Clique Percolation Method in R: a fast implementation

Clique Percolation Method (CPM) is an algorithm for finding overlapping communities within networks, intruduced by Palla et al. (2005, see references). This implementation in R, firstly detects communities of size k, then creates a clique graph. Each community will be represented by each connected component in the clique graph.

Algorithm

The algorithm performs the following steps:

1- first find all cliques of size k in the graph
2- then create graph where nodes are cliques of size k
3- add edges if two nodes (cliques) share k-1 common nodes
4- each connected component is a community

Example with k=3

Graph
Graph

The presented graph contains the following cliques:

{1, 2, 3} {1, 3, 4} {4, 5, 6} {5, 6, 7} {5, 6, 8} {5, 7, 8} {6, 7, 8}

Each clique will represent a node in the clique graph and those node are connected each other if they share k-1 (2 in this case) nodes.

Clique Graph
Clique Graph

As a result, the clique graph presents two connected components containing {1,2,3,4} and {4,5,6,7,8}. The node 4 belongs to both communities. In other words, the graph contains two overlapping communities.

Description

Usage

  • clique.community(graph, k) : Basic implementation with some bug fix from an old version (see section Bug Fix)
  • clique.community.opt(graph, k) : Optimized version with reduction of search space (see section Optimizations)
  • clique.community.opt.par(graph, k): Optimization via parallelization (see section Optimizations)

Arguments

  • graph: the input graph (igraph object)
  • k: the size of the clique (usually = 3)

Values

  • memberships: an object containing list of communities

Package Dependencies

This implementation requires the following packages:

install.packages("igraph")
install.packages("doParallel")
install.packages("foreach")

Implementation, bug fix and optimisations

An old and rather inefficient implementation of this algorithm can be found here: http://igraph.wikidot.com/community-detection-in-r#toc0. However, this implementation contains couple of bugs, related to some updates of the library and it has room for an optimisation.

Bug Fix

1) Non-negative Vertex Id

Since version 0.6, vertices and edge are indexed from one in R iGraph and then that implementation produces the following error:

Error in .Call("R_igraph_create", as.numeric(edges) - 1, as.numeric(n),  : 
  At type_indexededgelist.c:117 : cannot create empty graph with negative number of vertices, Invalid value
In addition: Warning message:
In max(edges) : no non-missing arguments to max; returning -Inf
Called from: .Call("R_igraph_create", as.numeric(edges) - 1, as.numeric(n), 
    as.logical(directed), PACKAGE = "igraph")

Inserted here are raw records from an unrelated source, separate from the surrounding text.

(** * AutoType: command store, editor handlers and trigger registration

    A shallow embedding of [autotype.py]: the command collection kept in
    [commands.json], the form that edits one entry, the save handler that
    appends or updates and rewrites the file, the tree display and the
    registration of the abbreviations with the keyboard hook.

    The collection is whatever [json.load] returned: Python lists, dicts
    and strings with no schema.  It is modelled as such, with Python's own
    subscript, assignment and iteration rules and the exceptions they raise. *)

From Stdlib Require Import String Ascii.
From Stdlib Require Import List ZArith NArith Bool Lia.
From Stdlib Require Import Decimal DecimalFacts DecimalPos DecimalN.
Import ListNotations.

Set Implicit Arguments.

(* ================================================================== *)
(** ** Python strings *)
(* ================================================================== *)

(** A Python [str] is a sequence of code points. *)
Definition char := N.
Definition str := list char.

Definition ord (a : ascii) : char := N_of_ascii a.

(** ASCII literals of the source, as code points. *)
Definition u (s : string) : str := map ord (list_ascii_of_string s).

Fixpoint str_eqb (a b : str) : bool :=
  match a, b with
  | [], [] => true
  | x :: a', y :: b' => N.eqb x y && str_eqb a' b'
  | _, _ => false
  end.

(** [s.startswith(p)] *)
Fixpoint startswith (s p : str) {struct p} : bool :=
  match p with
  | [] => true
  | c :: p' =>
      match s with
      | [] => false
      | d :: s' => N.eqb d c && startswith s' p'
      end
  end.

(** The keys and constants the source spells out. *)
Definition k_name : str := Eval cbv in u "name".
Definition k_command : str := Eval cbv in u "command".
Definition k_text : str := Eval cbv in u "text".
Definition k_type : str := Eval cbv in u "type".
Definition k_children : str := Eval cbv in u "children".
Definition s_parent : str := Eval cbv in u "parent".
Definition s_child : str := Eval cbv in u "child".
Definition s_slash : str := Eval cbv in u "/".

(* ================================================================== *)
(** ** Python objects, exceptions *)
(* ================================================================== *)

(** The objects [json.load] builds: [None], [bool], [int], [str], [list]
    and [dict] with string keys.  A dict keeps its insertion order, which
    [json.dump] writes out, so it is an association list.  Floats are not
    modelled (see [Unmodelled]). *)
Unset Elimination Schemes.
Inductive value : Type :=
| PyNone
| PyBool (b : bool)
| PyInt (z : Z)
| PyStr (s : str)
| PyList (l : list value)
| PyDict (d : list (str * value)).
Set Elimination Schemes.

Inductive exn : Type :=
| FileNotFoundError
| JSONDecodeError
| IndexError
| KeyError
| TypeError
| AttributeError
| RecursionError
| OSError.

(** Outcome of a Python expression or statement.  [Unmodelled] marks the
    inputs on which this development makes no statement about the program
    (a float literal in the file, the formatting of a non-string by an
    f-string, a label that the tree widget would parse as markup). *)
Inductive result (A : Type) : Type :=
| Ok (a : A)
| Raise (e : exn)
| Unmodelled.

Arguments Raise {A} e.
Arguments Unmodelled {A}.

Definition rbind {A B} (r : result A) (k : A -> result B) : result B :=
  match r with
  | Ok a => k a
  | Raise e => Raise e
  | Unmodelled => Unmodelled
  end.

Declare Scope py_scope.
Delimit Scope py_scope with py.
Notation "x <- c ;; k" := (rbind c (fun x => k))
  (at level 61, c at next level, right associativity) : py_scope.
Notation "' p <- c ;; k" := (rbind c (fun x => match x with p => k end))
  (at level 61, p pattern, c at next level, right associativity) : py_scope.

Module Py.

Local Open Scope py_scope.

(** *** dict *)

Fixpoint dict_get (d : list (str * value)) (k : str) : option value :=
  match d with
  | [] => None
  | (k', v) :: d' => if str_eqb k' k then Some v else dict_get d' k
  end.

(** [d[k] = v]: an existing key keeps its position, a new key goes last. *)
Fixpoint dict_set (d : list (str * value)) (k : str) (v : value)
  : list (str * value) :=
  match d with
  | [] => [(k, v)]
  | (k', v') :: d' =>
      if str_eqb k' k then (k', v) :: d' else (k', v') :: dict_set d' k v
  end.

(** *** Indices *)

(** Position addressed by the integer index [i] in a sequence of length
    [len]; negative indices count from the end; [None] is [IndexError]. *)
Definition norm_index (len : nat) (i : Z) : option nat :=
  if (0 <=? i)%Z && (i <? Z.of_nat len)%Z then Some (Z.to_nat i)
  else if (- Z.of_nat len <=? i)%Z && (i <? 0)%Z
       then Some (Z.to_nat (Z.of_nat len + i))
       else None.

Fixpoint list_set {A} (l : list A) (n : nat) (x : A) : list A :=
  match l, n with
  | [], _ => []
  | _ :: l', O => x :: l'
  | y :: l', S n' => y :: list_set l' n' x
  end.

(** *** Subscripts, as expressions *)

(** [v[i]] for an integer [i]. *)
Definition getitem_int (v : value) (i : Z) : result value :=
  match v with
  | PyList l =>
      match norm_index (length l) i with
      | Some n => match nth_error l n with Some x => Ok x | None => Raise IndexError end
      | None => Raise IndexError
      end
  | PyStr s =>
      match norm_index (length s) i with
      | Some n => match nth_error s n with Some c => Ok (PyStr [c]) | None => Raise IndexError end
      | None => Raise IndexError
      end
  | PyDict _ => Raise KeyError
  | PyNone | PyBool _ | PyInt _ => Raise TypeError
  end.

(** [v[k]] for a string [k]. *)
Definition getitem_str (v : value) (k : str) : result value :=
  match v with
  | PyDict d => match dict_get d k with Some x => Ok x | None => Raise KeyError end
  | _ => Raise TypeError
  end.

(** [v == s] for a string literal [s]. *)
Definition eq_str (v : value) (s : str) : bool :=
  match v with
  | PyStr s' => str_eqb s' s
  | _ => false
  end.

(** [for x in v]: the items a [for] loop sees. *)
Definition iter (v : value) : result (list value) :=
  match v with
  | PyList l => Ok l
  | PyDict d => Ok (map (fun kv => PyStr (fst kv)) d)
  | PyStr s => Ok (map (fun c => PyStr [c]) s)
  | PyNone | PyBool _ | PyInt _ => Raise TypeError
  end.

(** *** Subscripts, as assignment targets

    [commands[p]["children"][i]["name"] = x] reaches an object through a
    chain of subscripts and mutates it in place.  The collection is a tree
    (built by [json.load] and by fresh dict displays), so the mutation is
    the functional update along the path: [at_int v i f] is [v] after [f]
    has acted on the object [v[i]]. *)

Definition at_int (v : value) (i : Z) (f : value -> result value)
  : result value :=
  match v with
  | PyList l =>
      match norm_index (length l) i with
      | Some n =>
          match nth_error l n with
          | Some x => x' <- f x ;; Ok (PyList (list_set l n x'))
          | None => Raise IndexError
          end
      | None => Raise IndexError
      end
  | PyStr s =>
      (* the one-character string is a temporary; [s] itself cannot change *)
      x <- getitem_int v i ;; _ <- f x ;; Ok v
  | PyDict _ => Raise KeyError
  | PyNone | PyBool _ | PyInt _ => Raise TypeError
  end.

Definition at_str (v : value) (k : str) (f : value -> result value)
  : result value :=
  match v with
  | PyDict d =>
      match dict_get d k with
      | Some x => x' <- f x ;; Ok (PyDict (dict_set d k x'))
      | None => Raise KeyError
      end
  | _ => Raise TypeError
  end.

(** [v[k] = x] *)
Definition setitem_str (k : str) (x : value) (v : value) : result value :=
  match v with
  | PyDict d => Ok (PyDict (dict_set d k x))
  | _ => Raise TypeError
  end.

(** [v.append(x)] *)
Definition append (x : value) (v : value) : result value :=
  match v with
  | PyList l => Ok (PyList (l ++ [x]))
  | _ => Raise AttributeError
  end.

(** [f"{v}"]: only the formatting of a string is modelled. *)
Definition format (v : value) : result str :=
  match v with
  | PyStr s => Ok s
  | _ => Unmodelled
  end.

End Py.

This issue has been now fixed.

2) Clique-Graph

In the same old implementation, the graph was created using the edge list: clq.graph <- simplify(graph(edges)) and then simplified. However, when performing the clique() function, some isolated cliques may appear (cliques that do not share k-1 nodes with others cliques). Relying on the previous version, isolated cliques and therefore cliques without any edge do not appear in the final computed clique graph. In some extreme cases, when the edges structure is empty (every clique is not connected with others), the algorithm generates the following error:

Error in .Call("R_igraph_create", as.numeric(edges) - 1, as.numeric(n),  : 
  At type_indexededgelist.c:117 : cannot create empty graph with negative number of vertices, Invalid value
In addition: Warning message:
In max(edges) : no non-missing arguments to max; returning -Inf
Called from: .Call("R_igraph_create", as.numeric(edges) - 1, as.numeric(n), 
    as.logical(directed), PACKAGE = "igraph")

In this new version, clique.community.R, the graph is created inserting the right amount of vertexes and then all the edges. In this way, we avoid to lose nodes (cliques without edges), that can represent communities.

Optimizations of the Algorithm

The most computationally expensive section in the algorithm is the clique-graph creation process. It performs an extensive search on the space of cliques, looking for couples that share k-1 nodes. In the basic implementation (clique.community.R) there are two nested for loops comparing cliques and then performing n*n iterations.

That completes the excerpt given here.